++++ DATASET CONTENT ++++
Lemma phrase_plain c : phrase_byte c = true -> plain c = true.
Proof.
  unfold phrase_byte. intros [H|H]%orb_true_iff; [|apply Z.eqb_eq in H as ->; reflexivity].
  pose proof (atext_positive c H). apply (byte_check bounded_atext plain); [vm_compute; reflexivity| |lia|exact H].
  intros Hc. unfold plain, is_blank. rewrite (mem_high c) by (vm_compute; repeat constructor || exact Hc).
  cbn [negb andb]. lia.
Qed.

Lemma domain_atext c : domain_byte c = true -> bounded_atext c = true.
Proof.
  intros H. apply (byte_check domain_byte bounded_atext); [vm_compute; reflexivity| | |exact H].
  - intros Hc. unfold bounded_atext. apply Z.leb_le in Hc. now rewrite Hc.
  - unfold domain_byte in H. repeat (apply orb_true_iff in H as [H|H]); boolify; lia.
Qed.

Lemma plain_visible c s : plain c = true -> visible (c :: s).
Proof.
  unfold plain. intros H. boolify. split; [assumption|]. intros ->. discriminate.
Qed.

Section Lexing.
Context (capacity : nat).

Lemma boundary_plain a r : Forall (fun c => plain c = true \/ c = SP) a ->
  bounded_boundary (a ++ r) capacity = bounded_boundary r capacity.
Proof.
  induction 1 as [|c a Hc _ IH]; [reflexivity|]. cbn [app]. rewrite boundary_eq, IH.
  destruct Hc as [Hc| ->]; [|reflexivity]. unfold plain in Hc. boolify.
  assert (E1 : mem c (str ",;:<>") = false).
  { destruct (mem c (str ",;:<>")) eqn:E; [|reflexivity]. apply mem_spec in E.
    assert (mem c (str ",;:<>(") = true); [|congruence]. apply mem_spec.
    change (str ",;:<>(") with (str ",;:<>" ++ str "("). rewrite elem_of_app. now left. }
  rewrite E1. destruct (c =? ch "(") eqn:E2; [apply Z.eqb_eq in E2 as ->; discriminate|].
  match goal with H : (c =? DQ) = false |- _ => now rewrite H | H : c <> DQ |- _ => apply Z.eqb_neq in H; now rewrite H end.
Qed.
++++
WHAT NEEDS TO BE DONE: Each line of the entries where the string "destruct" occurs should be shown.

WRITTEN RESPONSE:
  destruct Hc as [Hc| ->]; [|reflexivity]. unfold plain in Hc. boolify.
  { destruct (mem c (str ",;:<>")) eqn:E; [|reflexivity]. apply mem_spec in E.
  rewrite E1. destruct (c =? ch "(") eqn:E2; [apply Z.eqb_eq in E2 as ->; discriminate|].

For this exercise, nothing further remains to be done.